2 Preise, Edelmetallanlieferung, Zahlung
2.1 Die in unseren Angeboten angegebenen Preise sind freibleibend ab Werk. Sie schließen Fracht, Versicherung, Zoll und Mehrwertsteuer nicht ein. 2.2 Sollten bis zur Ausführung des Auftrags für uns nicht vorhersehbare Lohn- oder Materialkostenerhöhungen eintreten, so behalten wir uns vor, unsere Preise ohne Berechnung zusätzlichen Gewinns entsprechend anzupassen. 2.3 Die Rechnung ist innerhalb von 30 Tagen nach dem Rechnungsdatum fällig. Reparaturen und Beträge bis € 50,00 sind sofort ohne Abzug zahlbar. Bei Zahlung innerhalb von 10 Tagen gewähren wir 2% Skonto. Entscheidend ist der Tag des Geldeingangs auf unserem Konto. 2.4 Wenn wir bei Kauf- und Werklieferungsverträgen dem Kunden gestatten, nur den Façonpreis in Geld zu zahlen und im Übrigen die Schuld durch Anlieferung einer entsprechenden Menge Edelmetall zu tilgen (sog. „gespaltener Kaufpreis”), hat die Edelmetallbeistellung Zug um Zug gegen Lieferung der Ware zu erfolgen. Die Anlieferung des Edelmetalls erfolgt auf Rechnung und Gefahr des Kunden. Mit der Anlieferung geht das Edelmetall in unser Eigentum über. Es wird dem Kunden auf Metallkonto gutgeschrieben. Bei schuldhaft verspäteter Anlieferung ist der Kunde verpflichtet, uns einen etwaigen hierdurch entstehenden Schaden zu ersetzen. 2.5 Wechsel und Schecks werden nur aufgrund ausdrücklicher Vereinbarung und nur zahlungshalber entgegengenommen. Diskontspesen und sonstige Wechselkosten sind vom Kunden zu tragen. 2.6 Der Kunde darf nur mit einer unbestrittenen oder rechtskräftig festgestellten Gegenforderung aufrechnen. Die Geltendmachung eines Zurückbehaltungsrechtes ist dem Kunden nur gestattet, wenn es auf demselben Vertragsverhältnis beruht und wenn die ihm zugrunde liegenden Gegenansprüche unbestritten oder rechtskräftig festgestellt sind. 2.7 Zielüberschreitungen des Kunden berechtigen uns, ohne vorausgegangene Mahnung Zinsen in Höhe der jeweiligen Bankzinsen für offene Geschäftskredite zu berechnen.
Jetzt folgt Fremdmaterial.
Lemma X21_sessions_of_a_readable_row_witness :
  exists st' new,
    transform_item Sample.uuid4 (KStr "2022-02-22", Sample.day_value 3 0) initial
      = Ok st' /\
    sql_inserts st' = sql_inserts initial ++ new /\
    Z.of_nat (List.length (sessions_of new)) = Z.max 0 1 /\
    (0 = 0 -> List.length (sessions_of new) = 1%nat).
Proof.
  apply (X21_sessions_of_a_readable_row Sample.uuid4 (KStr "2022-02-22")
           (Sample.day_value 3 0) 3 0 initial);
    vm_compute; reflexivity.
Defined.

(** The test of line 309 is made first, on any integers: with as many
    page views as sessions the first branch is chosen, although the test
    of line 319 holds too. *)
Lemma first_test_wins_ties (v s : Z) :
  1 <= s -> v = s ->
  v mod s = 0 /\ select_policy (VInt v) s = Ok OneEach.
Proof.
  intros Hs ->. split; [apply Z.mod_same; lia|].
  rewrite select_policy_spec by lia.
  now rewrite Z.div_same by lia.
Qed.

(** C8 (the code departs from it). The first test does win ties (5 page
    views and 5 sessions select the first branch), and 4 page views with
    2 sessions select the second. But a row that passes the second test
    is meant to yield 2 sessions, each followed by 2 page views: for a
    day holding that row, line 322 subscripts the day's list with
    ["dimensions"], the run ends with TypeError and yields nothing. *)
Theorem C8_even_split_row_raises :
  select_policy (VInt 5) 5 = Ok OneEach /\
  metrics (VList [Sample.api_row 4 2]) = Ok (VInt 4, VInt 2) /\
  select_policy (VInt 4) 2 = Ok SplitEqually /\
  __migrate_transform Sample.uuid4
    [(KStr "2022-02-22", VList [Sample.api_row 4 2])] = Raise TypeError.
Proof. repeat split; vm_compute; reflexivity. Qed.

(** X22. For a row with integer metrics, [v >= 0] page views, that is
    processed without an exception: with [v == s] the first branch is
    the one chosen, although the test of line 319 holds too, and the row
    adds [s] blocks of a session and one page view; when the test of
    line 319 holds and that of line 309 does not, the row adds [s]
    blocks, each a session followed by its [v / s] page views. *)
Theorem X22_branch_order_on_a_processed_row (uuid4 : nat -> N) (day : key) (row : val)
    (v sess : Z) (st st' : locals) :
  metrics row = Ok (VInt v, VInt sess) ->
  transform_item uuid4 (day, row) st = Ok st' ->
  0 <= v ->
  let s := Z.max sess 1 in
  (v = s ->
     v mod s = 0 /\
     select_policy (VInt v) s = Ok OneEach /\
     exists blocks,
       sql_inserts st' = sql_inserts st ++ List.concat blocks /\
       Z.of_nat (List.length blocks) = s /\
       Forall (session_block 1) blocks) /\
  (v mod s = 0 -> v / s <> 1 ->
     select_policy (VInt v) s = Ok SplitEqually /\
     exists blocks n,
       sql_inserts st' = sql_inserts st ++ List.concat blocks /\
       Z.of_nat (List.length blocks) = s /\
       Z.of_nat n = v / s /\
       Forall (session_block n) blocks).
Proof.
  intros Hm Hrun Hv s.
  destruct (transform_item_shaped _ _ _ _ _ Hrun)
    as (v' & sess' & pol & new & Hm' & Hpol & Hem & Hsh).
  rewrite Hm in Hm'. injection Hm' as <- <-. fold s in Hpol, Hsh.
  assert (Hs : s <> 0) by (subst s; lia).
  rewrite (select_policy_spec v s Hs) in Hpol.
  split.
  - intro Hvs. rewrite (select_policy_spec v s Hs).
    assert (Hq : v / s = 1) by (rewrite Hvs; apply Z.div_same; assumption).
    rewrite Hq in *. simpl in *. injection Hpol as <-.
    split; [rewrite Hvs; apply Z.mod_same; assumption|].
    split; [reflexivity|].
    destruct Hsh as [blocks [-> [Hlen HF]]].
    exists blocks. splits; auto; [apply Hem|].
    rewrite Hlen. unfold range. subst s. lia.
  - intros Hmod Hq. rewrite (select_policy_spec v s Hs).
    apply Z.eqb_neq in Hq. apply Z.eqb_eq in Hmod.
    rewrite Hq, Hmod in *. injection Hpol as <-.
    split; [reflexivity|].
    destruct Hsh as [blocks [-> [Hlen HF]]].
    exists blocks, (range (v / s)). splits; auto; [apply Hem| |].
    + rewrite Hlen. unfold range. subst s. lia.
    + unfold range. apply Z2Nat.id. apply Z.div_pos; subst s; lia.
Qed.
(** X6. When [produce] raises for a non-empty batch, the save returns
    [False], the local file holds the data and the producer is dropped,
    but the file stays registered under the key of the batch: [send]
    tracks the file before it produces and the handler does not undo it. *)
Theorem produce_failure_keeps_entry (cfg : Config) (py : PyEnv) (l : list Msg)
    (p : path) (e : SendEnv) (w : World) :
  USE_KAFKA cfg = true ->
  producer (kafka w) = true ->
  produce_ok e = false ->
  l <> [] ->
  (Hybrid_save cfg py (Messages l) p e w).1 = false /\
  Hybrid_load p (Hybrid_save cfg py (Messages l) p e w).2 = Some (Messages l) /\
  producer (kafka (Hybrid_save cfg py (Messages l) p e w).2) = false /\
  Py.dict_get (batch_key py (Py.slice 0 1000 l))
    (pending (Hybrid_save cfg py (Messages l) p e w).2) = Some p.
Proof.
  intros HK Hp Hok Hl. unfold Hybrid_save, send. rewrite HK. cbn [negb].
  change (producer (kafka (Local_save (Messages l) p w))) with (producer (kafka w)).
  rewrite Hp, Hok. cbn [negb orb].
  rewrite bool_decide_eq_false_2 by done. cbn [fst snd].
  repeat split.
  - unfold Hybrid_load, Local_load. simpl. by rewrite lookup_insert_eq.
  - unfold drop_producer, track_file_for_deletion. simpl. apply dict_get_set_eq.
Qed.

Lemma produce_failure_keeps_entry_witness :
  Py.dict_get "batch_0"
    (pending (Hybrid_save (kafka_config 0) sample_py (Messages [post 1 50])
                ("./output/messages/foo", "a.json") (mkSendEnv true false [])
                fresh_world).2)
  = Some ("./output/messages/foo", "a.json").
Proof.
  refine (proj2 (proj2 (proj2 (produce_failure_keeps_entry (kafka_config 0)
           sample_py [post 1 50] ("./output/messages/foo", "a.json")
           (mkSendEnv true false []) fresh_world eq_refl eq_refl eq_refl _)))).
  discriminate.
Defined.

End BrokerMore.

(** ** The message handler *)

Section HandlerMore.
Import Storage Handlers.

Lemma lookup_after_deletes_frame d l w d' n :
  (d' <> d \/ n ∉ l) ->
  files (foldl (fun w f => Hybrid_delete (d, f) w) w l) !! (d', n)
  = files w !! (d', n).
Proof.
  revert w. induction l as [|f l IH]; intros w H; [done|].
  cbn [foldl]. rewrite IH, files_Hybrid_delete.
  - apply lookup_delete_ne. intros [= -> ->]. destruct H as [?|H]; [done|].
    apply H, list_elem_of_here.
  - destruct H as [?|H]; [by left|right]. intros Hin. apply H.
    by apply list_elem_of_further.
Qed.

Lemma cleanup_lookup_frame cfg channel w d n :
  (d <> channel_dir cfg channel \/ Py.endswith ".json" n = false) ->
  files (cleanup cfg channel w) !! (d, n) = files w !! (d, n).
Proof.
  intros H. unfold cleanup.
  destruct (_ <=? 0); [done|]. destruct (negb _); [done|].
  destruct (_ >? _); [|done].
  apply lookup_after_deletes_frame.
  destruct H as [?|Hn]; [by left|right].
  intros Hin. apply elem_of_take in Hin as (i & Hi & _).
  apply list_elem_of_lookup_2 in Hi. apply (proj1 (elem_of_sorted _ _)) in Hi.
  apply (proj1 (elem_of_json_files _ _ _)) in Hi as [Hj _]. congruence.
Qed.

Lemma cleanup_keeps_legacy cfg channel w :
  own_directory channel ->
  files (cleanup cfg channel w) !! legacy_file cfg channel
  = files w !! legacy_file cfg channel.
Proof.
  intros Hown. apply cleanup_lookup_frame. left. intros E.
  symmetry in E. by apply own_directory_apart in E.
Qed.

(** X7. For a channel whose name names a directory of its own, [cleanup]
    deletes nothing but [.json] files of that directory: every file of
    another directory (the cumulative file of the channel among them) and
    every file with another suffix is as before; and while the directory
    lists at most [N] such files, or the retention count is not positive,
    the disk is as before. *)
Theorem cleanup_frame (cfg : Config) (channel : string) (w : World) :
  own_directory channel ->
  (forall d n,
     d <> channel_dir cfg channel \/ Py.endswith ".json" n = false ->
     files (cleanup cfg channel w) !! (d, n) = files w !! (d, n)) /\
  files (cleanup cfg channel w) !! legacy_file cfg channel
  = files w !! legacy_file cfg channel /\
  ((CUMULATIVE_JSON_ITERATIONS cfg <= 0 \/
    Z.of_nat (length (json_files (channel_dir cfg channel) w))
    <= CUMULATIVE_JSON_ITERATIONS cfg) ->
   cleanup cfg channel w = w).
Proof.
  intros Hown. split; [|split].
  - intros d n. apply cleanup_lookup_frame.
  - by apply cleanup_keeps_legacy.
  - intros H. unfold cleanup.
    destruct (Z.leb_spec (CUMULATIVE_JSON_ITERATIONS cfg) 0); [done|].
    destruct (negb _); [done|].
    destruct (Z.gtb_spec (Z.of_nat (length (json_files (channel_dir cfg channel) w)))
                (CUMULATIVE_JSON_ITERATIONS cfg)); [lia|done].
Qed.
(** * cloud-automation: the resource managers and the orchestrator

    A shallow embedding of [src/cloud_automation]: the four in-memory
    resource managers ([ec2_manager.py], [s3_manager.py], [rds_manager.py],
    [lambda_manager.py]) and the orchestrator ([aws_automation.py]).

    Conventions of the embedding.
    - A Python method is a computation [Py S A]: it receives the state [S]
      it touches and either returns a value with the new state or raises.
      Dictionary subscripts and [list.remove] are the places where the
      source can raise; they are modelled as fallible primitives, so that
      "this method never raises" is a theorem and not a typing accident.
    - Registries ([Dict[str, Dict[str, Any]]]) are [gmap string R] for a
      record [R] holding the fields of the inner dictionary.  The iteration
      order of a registry is not tracked: Python lists a dictionary in
      insertion order, listings here are given in the order of
      [map_to_list], and no statement below depends on the order of a
      listing.
    - [datetime.now] and the [random] module are ambient: the state
      [Ambient] holds the two sources and how far each has been read.
    - The getters and [list_objects] hand out the stored dictionary or list
      itself; this sharing is not tracked, a getter returns the value.
    - Dictionaries are kept by value, one per record.  The code stores the
      dictionary object it is given ([tags or {}], [metadata or {}],
      [environment]) and [tag_instance] updates the stored object in place,
      so that records which were given one and the same dictionary object
      change together; the embedding describes callers that hand a
      dictionary object to one call only, and the numbered properties below
      do not rely on the tags, environment or metadata of one record being
      untouched by a [tag_instance] on another.
    - Arguments have their declared types, and a dictionary of keyword
      arguments carries the arguments that the signature requires.
    - Logging is not modelled. *)

From stdpp Require Import gmap strings list fin_maps pretty.
From Stdlib Require Import ZArith.
(* ===== verification/TurnStore.v ===== *)
(** * The durable turn store (src/src/turn_state/store.py)

    One row of [turns] per admitted Discord turn, one row of [operations] per
    proposed tool call.  Every state write is conditional on the complete live
    fence of the writer's lease: generation, revision, lease token, ACTIVE
    status and an unexpired lease.

    Conventions.  Timestamps are integers in milliseconds (Python's floats are
    read as exact).  [clk i] is the [i]-th reading of [time.time()] inside one
    call.  [io = false] is a [sqlite3.Error] raised by the statements of the
    call, whose transaction then leaves no trace.  Random tokens are arguments.
    JSON text and SHA-256 enter through the interfaces [JsonText] and [Sha256]. *)

From S2P Require Import Prelude Sql Effects.
Open Scope string_scope.
Open Scope list_scope.
Open Scope Z_scope.

(** ** The standard library's text and digest functions *)

Class JsonText (J : Type) := {
  dumps : J → string;
  loads : string → option J;
  empty_dict : J;
  dumps_invocation : string → J → string;
  loads_dumps j : loads (dumps j) = Some j;
  dumps_empty : dumps empty_dict = "{}"
}.

Class Sha256 := { sha256_hex : string → string }.

(** ** Data *)

Inductive TurnStatus : Type :=
| ACTIVE | SUSPENDED
| TERMINAL_COMPLETED | TERMINAL_CANCELLED | TERMINAL_FAILED
| TERMINAL_REJECTED | TERMINAL_EXPIRED.

#[export] Instance TurnStatus_eq_dec : EqDecision TurnStatus.
Proof. solve_decision. Defined.

(** [TurnStatus.TERMINAL] as a predicate. *)
Definition TERMINAL (s : TurnStatus) : bool :=
  match s with ACTIVE | SUSPENDED => false | _ => true end.
Lemma finish_le io st l s now st' l' : finish io st l s now = Ok (st', l') → store_le st st'.
Proof.
  unfold finish. destruct (TERMINAL s); [|done]. apply fenced_update_le. by intros r.
Qed.

Lemma classify_le st k now : store_le st (fst (classify_existing_row st k now)).
Proof.
  unfold classify_existing_row. destruct (turns st !! k) as [r|] eqn:Hr; [|apply store_le_refl].
  destruct (TERMINAL (t_status r)) eqn:Ht; [apply store_le_refl|].
  case_bool_decide; [apply store_le_refl|].
  destruct (sql_gt _ _); [apply store_le_refl|]. simpl.
  eapply store_le_op_update; simpl; [|done|].
  - apply turns_le_insert with r; [done|]. split; simpl; [done|done|lia|congruence].
  - intros ok o [_ Hf]%andb_true_iff. split; simpl; [by destruct (o_state o)|done|done].
Qed.

Lemma admit_le io st k a b c d e f g gen tok now :
  store_le st (fst (admit_turn io st k a b c d e f g gen tok now)).
Proof.
  unfold admit_turn. destruct (conn st); simpl; [|apply store_le_refl].
  destruct io; simpl; [|apply store_le_refl].
  destruct (sql_insert _ _ _) as [ts|] eqn:Hi.
  - apply sql_insert_Some in Hi as [Hk ->]. apply store_le_turns; [|done].
    by apply turns_le_fresh.
  - pose proof (classify_le st k now) as Hle.
    by destruct (classify_existing_row st k now).
Qed.

(** Inserting intents only adds rows, each PREPARED under the live fence. *)
Lemma insert_intents_spec st l seq it now clk n xs st' :
  insert_intents st l seq it now clk n xs = Ok st' →
  turns st' = turns st ∧ operations st ⊆ operations st' ∧
  ∀ ok o, operations st !! ok = None → operations st' !! ok = Some o →
    o_state o = PREPARED ∧ o_turn ok = key l ∧ o_generation ok = generation l ∧
    ∃ t, fence_holds st l t = true.
Proof.
  revert st n. induction xs as [|x xs IH]; simpl; intros st n Hi.
  { injection Hi as <-. split_and!; [done|done|]. congruence. }
  destruct (fence_holds st l (clk n)) eqn:Hf; [|done].
  destruct (sql_insert _ _ _) as [os|] eqn:Hins; [|done].
  apply sql_insert_Some in Hins as [Hnone ->].
  apply IH in Hi as (Ht & Hsub & Hnew). simpl in *. clear IH.
  split_and!; [done| |].
  - etrans; [|exact Hsub]. by apply insert_subseteq.
  - intros ok o Hn Ho. destruct (decide (op_key l seq (str_or (it_call_id x) "") = ok)) as [<-|Hne].
    + rewrite (lookup_weaken _ _ _ _ (lookup_insert_eq _ _ _) Hsub) in Ho.
      injection Ho as <-. simpl. eauto.
    + apply Hnew; [by rewrite lookup_insert_ne|done].
Qed.

Lemma insert_intents_rows st l seq it now clk n xs st' :
  insert_intents st l seq it now clk n xs = Ok st' →
  operations st ⊆ operations st' ∧
  ∀ x, x ∈ xs → operations st !! op_key l seq (str_or (it_call_id x) "") = None ∧
    operations st' !! op_key l seq (str_or (it_call_id x) "") = Some (prepared_row x it now).
Proof.
  revert n st. induction xs as [|x xs IH]; simpl; intros n st Hi.
  { injection Hi as <-. split; [done|]. by intros x ?%not_elem_of_nil. }
  destruct (fence_holds _ _ _); [|done].
  destruct (sql_insert _ _ _) as [os|] eqn:E; [|done].
  apply sql_insert_Some in E as [Hn ->]. apply IH in Hi as [Hsub Hall]. simpl in *.
  assert (Hsub' : operations st ⊆ operations st') by (etrans; [by apply insert_subseteq|done]).
  split; [done|]. intros y [->|Hy]%elem_of_cons.
  - split; [done|]. eapply lookup_weaken; [|exact Hsub]. apply lookup_insert_eq.
  - destruct (Hall y Hy) as [Hyn Hys]. split; [|done].
    destruct (operations st !! op_key l seq (str_or (it_call_id y) "")) eqn:E; [|done].
    rewrite lookup_insert_None in Hyn. naive_solver congruence.
Qed.

Lemma fence_holds_row st l now :
  fence_holds st l now = true ↔
  ∃ r, turns st !! key l = Some r ∧ turn_fence r l now = true.
Proof.
  unfold fence_holds. destruct (turns st !! key l); split; [eauto| |done|];
    intros (r' & ? & ?); simplify_eq; done.
Qed.

Lemma record_intents_Ok io st l seq xs it clk st' :
  record_intents io st l seq xs it clk = Ok st' →
  insert_intents st l seq it (clk 0%nat) clk 1 xs = Ok st'.
Proof. unfold record_intents. intros. by repeat case_match. Qed.

Lemma record_intents_le io st l seq xs it clk st' :
  record_intents io st l seq xs it clk = Ok st' → store_le st st'.
Proof.
  intros (Ht & Hsub & Hnew)%record_intents_Ok%insert_intents_spec. split.
  - rewrite Ht. apply turns_le_refl.
  - intros ok o Ho. left. exists o. split; [|apply op_le_refl]. eauto using lookup_weaken.
  - intros ok o Hn Ho. destruct (Hnew _ _ Hn Ho) as (Hp & -> & -> & t & Hf).
    apply fence_holds_row in Hf as (r & Hr & Hf).
    apply turn_fence_true in Hf as (Hg & _ & _ & Ha & _). rewrite Ht. split; [|by eauto].
    intros (r' & Hr' & Hterm). simplify_eq. by rewrite Ha in Hterm.
Qed.

(** The two ledger transitions, inverted. *)
Lemma set_op_state_fenced_Ok io st l seq call s res legal tol clk st' :
  set_op_state_fenced io st l seq call s res legal tol clk = Ok st' →
  st' = st ∧ tol = true ∨
  ∃ o, operations st !! op_key l seq call = Some o ∧ o_state o ∈ legal ∧
    fence_holds st l (clk 1%nat) = true ∧
    let o1 := set_op_state s (clk 0%nat) o in
    st' = with_operations
            (<[op_key l seq call := match res with None => o1 | _ => set_op_result res o1 end]>
               (operations st)) st.
Proof.
  unfold set_op_state_fenced. intros Hs.
  destruct (conn st); [|done]. destruct io; [|done].
  destruct (operations st !! _) as [o|] eqn:Ho; [|destruct tol; naive_solver].
  destruct (bool_decide _ && _) eqn:Hb; [|destruct tol; naive_solver].
  apply andb_true_iff in Hb as [Hl%bool_decide_eq_true Hf]. right. exists o.
  split_and!; [done..|]. by destruct res; injection Hs as <-.
Qed.

Lemma settle_uncertain_op_Ok io st l seq call res tol clk st' :
  settle_uncertain_op io st l seq call res tol clk = Ok st' →
  st' = st ∧ tol = true ∨
  ∃ o, operations st !! op_key l seq call = Some o ∧ in_flight (o_state o) = true ∧
    fence_holds st l (clk 1%nat) = true ∧
    st' = with_operations
            (<[op_key l seq call := set_op_result res
                 (set_op_state (if bool_decide (o_effect_class o = EFFECT_FREE_OBSERVATION)
                                then DEFINITELY_FAILED else OUTCOME_UNKNOWN) (clk 0%nat) o)]>
               (operations st)) st.
Proof.
  unfold settle_uncertain_op. intros Hs.
  destruct (conn st); [|done]. destruct io; [|done].
  destruct (operations st !! _) as [o|] eqn:Ho; [|destruct tol; naive_solver].
  destruct (in_flight _ && _) eqn:Hb; [|destruct tol; naive_solver].
  apply andb_true_iff in Hb as [Hl Hf]. right. exists o.
  split_and!; [done..|]. by injection Hs as <-.
Qed.

Lemma op_le_settle o s now res :
  in_flight (o_state o) = true → s ≠ PREPARED → s ≠ RECONCILED_APPLIED →
  op_le_row o (set_op_result res (set_op_state s now o)).
Proof.
  intros Hf ? ?. split; simpl; [|done|]; by destruct (o_state o), s.
Qed.

Lemma set_op_state_fenced_le io st l seq call s res legal tol clk st' :
  (∀ a, a ∈ legal → in_flight a = true) → s ≠ PREPARED → s ≠ RECONCILED_APPLIED →
  set_op_state_fenced io st l seq call s res legal tol clk = Ok st' → store_le st st'.
Proof.
  intros Hl Hs1 Hs2 [[-> _]|(o & Ho & Hin & _ & ->)]%set_op_state_fenced_Ok;
    [apply store_le_refl|].
  eapply store_le_op_insert; [done|].
  destruct res; [by eauto using op_le_settle|].
  change (op_le_row o (set_op_state s (clk 0%nat) o)).
  destruct (op_le_settle o s (clk 0%nat) (o_result o) (Hl _ Hin) Hs1 Hs2). by split.
Qed.

Lemma settle_uncertain_op_le io st l seq call res tol clk st' :
  settle_uncertain_op io st l seq call res tol clk = Ok st' → store_le st st'.
Proof.
  intros [[-> _]|(o & Ho & Hin & _ & ->)]%settle_uncertain_op_Ok; [apply store_le_refl|].
  eapply store_le_op_insert; [done|]. by apply op_le_settle; [|case_bool_decide..].
Qed.

Lemma mark_running_le io st l seq call clk st' :
  mark_running io st l seq call clk = Ok st' → store_le st st'.
Proof.
  apply set_op_state_fenced_le; [|done|done]. intros a ->%list_elem_of_singleton. done.
Qed.

Lemma settle_op_le io st l seq call s res clk st' :
  settle_op io st l seq call s res clk = Ok st' → store_le st st'.
Proof.
  unfold settle_op. case_bool_decide as Hs; [|done].
  case_bool_decide; [apply settle_uncertain_op_le|].
  apply set_op_state_fenced_le; [|set_solver..].
  intros a Ha. by repeat (apply elem_of_cons in Ha as [->|Ha]; [done|]); apply not_elem_of_nil in Ha.
Qed.

Lemma reject_le io st k : store_le st (reject_resumable io st k).
Proof.
  unfold reject_resumable. destruct (conn st && io); [|apply store_le_refl].
  destruct (turns st !! k) as [r|] eqn:Hr; [|apply store_le_refl].
  case_bool_decide as Hs; [|apply store_le_refl].
  apply store_le_turns; [|done]. apply turns_le_insert with r; [done|].
  split; simpl; [done|done|lia|by rewrite Hs].
Qed.

Lemma load_le io st k : store_le st (fst (load_resumable io st k)).
Proof.
  unfold load_resumable. repeat (case_match; simpl; try apply store_le_refl; try apply reject_le).
Qed.

Lemma acquire_Ok io st k gen tok now st' ol :
  acquire_resume_lease io st k gen tok now = Ok (st', ol) →
  st' = st ∧ ol = None ∨
  ∃ r, turns st !! k = Some r ∧ t_status r = SUSPENDED ∧ t_generation r = gen ∧
    st' = with_turns (<[k := set_lease (Some tok) (Some (now + lease_ttl st))
                               (set_status ACTIVE r)]> (turns st)) st ∧
    ol = Some {| key := k; generation := gen; token := tok; revision := t_revision r |}.
Proof.
  unfold acquire_resume_lease. intros Ha.
  destruct (conn st); simpl in Ha; [|naive_solver]. destruct io; [|done].
  destruct (turns st !! k) as [r|] eqn:Hr; [|naive_solver].
  destruct (bool_decide (t_status r = _) && _) eqn:Hb; [|naive_solver].
  apply andb_true_iff in Hb as [?%bool_decide_eq_true ?%bool_decide_eq_true].
  right. exists r. naive_solver.
Qed.

Lemma acquire_le io st k gen tok now st' ol :
  acquire_resume_lease io st k gen tok now = Ok (st', ol) → store_le st st'.
Proof.
  intros [[-> _]|(r & Hr & Hs & _ & -> & _)]%acquire_Ok; [apply store_le_refl|].
  apply store_le_turns; [|done]. apply turns_le_insert with r; [done|].
  split; simpl; [done|done|lia|by rewrite Hs].
Qed.

Lemma manual_le io st k gen now st' n :
  mark_ops_manual io st k gen now = Ok (st', n) → store_le st st'.
Proof.
  unfold mark_ops_manual. destruct (conn st); [|done].
  destruct io; intros [= <- <-]; [|apply store_le_refl].
  eapply store_le_op_update; simpl; [apply turns_le_refl|done|].
  intros ok o Hm. unfold manual_where in Hm. bool_prop.
  split; simpl; [|done|done]. match goal with H : o_state o = _ |- _ => by rewrite H end.
Qed.

Lemma release_Ok io st l reason st' :
  release_acquired io st l reason = Ok st' →
  st' = st ∨
  ∃ r, turns st !! key l = Some r ∧ t_generation r = generation l ∧
    t_lease_token r = Some (token l) ∧ t_status r = ACTIVE ∧
    st' = with_turns (<[key l := set_lease None None
            (match reason with
             | Some _ => set_payload None None (set_status TERMINAL_REJECTED r)
             | None => set_status SUSPENDED r end)]> (turns st)) st.
Proof.
  unfold release_acquired. intros Hr. destruct (conn st); [|done].
  destruct (turns st !! key l) as [r|] eqn:Hk; [|naive_solver].
  destruct (_ && _) eqn:Hb in Hr; [|naive_solver]. bool_prop. right. exists r. naive_solver.
Qed.

Lemma release_le io st l reason st' : release_acquired io st l reason = Ok st' → store_le st st'.
Proof.
  intros [->|(r & Hr & Hg & _ & Hs & ->)]%release_Ok; [apply store_le_refl|].
  apply store_le_turns; [|done]. apply turns_le_insert with r; [done|].
  destruct reason; split; simpl; try done; by rewrite Hs.
Qed.

Lemma sweep_active_le st only now st' c : sweep_active st only now = Ok (st', c) → store_le st st'.
Proof.
  unfold sweep_active. destruct (conn st); [|done]. intros [= <- <-].
  eapply store_le_op_update; simpl; [|done|].
  - apply turns_le_update. intros k r _ Hst. unfold stale_where in Hst. bool_prop.
    split; simpl; [done|done|lia|]. match goal with H : t_status r = _ |- _ => by rewrite H end.
  - intros ok o Hw. unfold sweep_op_where in Hw.
    destruct (turns st !! o_turn ok); [|done]. bool_prop.
    split; simpl; [|done|]; case_bool_decide; by destruct (o_state o).
Qed.

Lemma sweep_expired_le io st now : store_le st (fst (sweep_expired_active io st now)).
Proof.
  unfold sweep_expired_active. destruct (negb (conn st)); [apply store_le_refl|].
  destruct io; [|apply store_le_refl].
  destruct (sweep_active st true now) as [[st' c]|] eqn:E; [|apply store_le_refl].
  by eapply sweep_active_le.
Qed.

Lemma migrate_le st now : store_le st (fst (migrate_schema st now)).
Proof.
  unfold migrate_schema; simpl. apply store_le_ops; simpl.
  - apply turns_le_update. intros k r _ _. by destruct (t_payload r).
  - intros ok. rewrite !lookup_sql_update. by intros ->.
  - intros ok o Ho. rewrite !lookup_sql_update, Ho. simpl. eexists; split; [done|].
    destruct (bool_decide (o_tool_name o ∈ _)) eqn:Ht; simpl; [|rewrite Ht; apply op_le_refl].
    assert (o_tool_name o ∈ effect_free_observation_tools) by by apply bool_decide_eq_true in Ht.
    destruct (bool_decide (o_state o = _)) eqn:Hu; simpl; rewrite Ht; simpl;
      repeat case_match; bool_prop; split; simpl; rewrite ?Hu; try done; by destruct (o_state o).
Qed.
3 Lieferung, Gefahrübergang und Lieferzeit
3 Lieferung, Gefahrübergang und Lieferzeit 3.1 Die Ware reist auf dem Wege zum Kunden und auch im Falle einer etwaigen Rücksendung, die nicht auf einem berechtigten Gewährleistungsfall beruht, auf Kosten und Gefahr des Kunden. Dies gilt auch bei Versendung der Ware an einen vom Kunden bestimmten Empfänger sowie bei Frankolieferungen. Soweit der Kunde bei Warenrücksendungen die Gefahr trägt, hat er für eine ausreichende Versicherung zu sorgen. 3.2 Folgende Ereignisse bewirken – soweit leistungshemmend – eine angemessene Verlängerung der Lieferfrist: Umstände höherer Gewalt, die erst nach Vertragsabschluss eintreten oder uns bei Vertragsabschluss unverschuldet unbekannt sind; sonstige nach Vertragsabschluss eintretende außergewöhnliche, für uns unvorhersehbare und unvermeidbare Ereignisse, nachträgliche Streiks und rechtsmäßige Aussperrungen. Kommen wir hingegen in Verzug und lassen eine Nachfrist von vier Wochen ungenützt verstreichen, kann der Kunde vom Vertrag zurücktreten. Schadenersatzansprüche des Kunden wegen Verzugs und/oder Nichterfüllung aufgrund Verzugs bestehen nur nach Maßgabe von Ziffer 6.1 dieser Bedingungen. 3.3 Wir sind in zumutbarem Umfang zu Teillieferungen berechtigt.

4 Auswahlen
4.1 Waren, die wir dem Kunden zur Auswahl überlassen, gelten als endgültig übernommen, wenn und soweit wir nicht binnen der in der beigefügten Auswahlnota angegebenen Frist die Ware zurückerhalten. 4.2 Die Auswahlware ist durch uns versichert, so lange diese Auswahlfrist läuft, alsdann geht alle Gefahr, auch diejenige des unverschuldeten Untergangs und Abhandenkommens, auf den Empfänger über. 4.3 Werden Auswahlwaren vom Kunden – jeweils schon vor Ablauf der in der Auswahlnota angegebenen Frist – als Ausstellungsstücke eingesetzt, in Reiselager aufgenommen, Dritten zur Auswahl oder in Kommission gegeben oder außerhalb der Geschäftszeit nicht im Geldschrank aufbewahrt, dann trägt der Kunde ab diesem Zeitpunkt alle Gefahr, auch diejenige des unverschuldeten Untergangs. Der Kunde ist in diesen Fällen verpflichtet, für ausreichenden Versicherungsschutz dieser Waren zu sorgen und tritt im Schadensfall entstehende Ansprüche gegenüber der Versicherung hiermit im Voraus sicherungshalber an uns ab. Wir nehmen die Abtretung an.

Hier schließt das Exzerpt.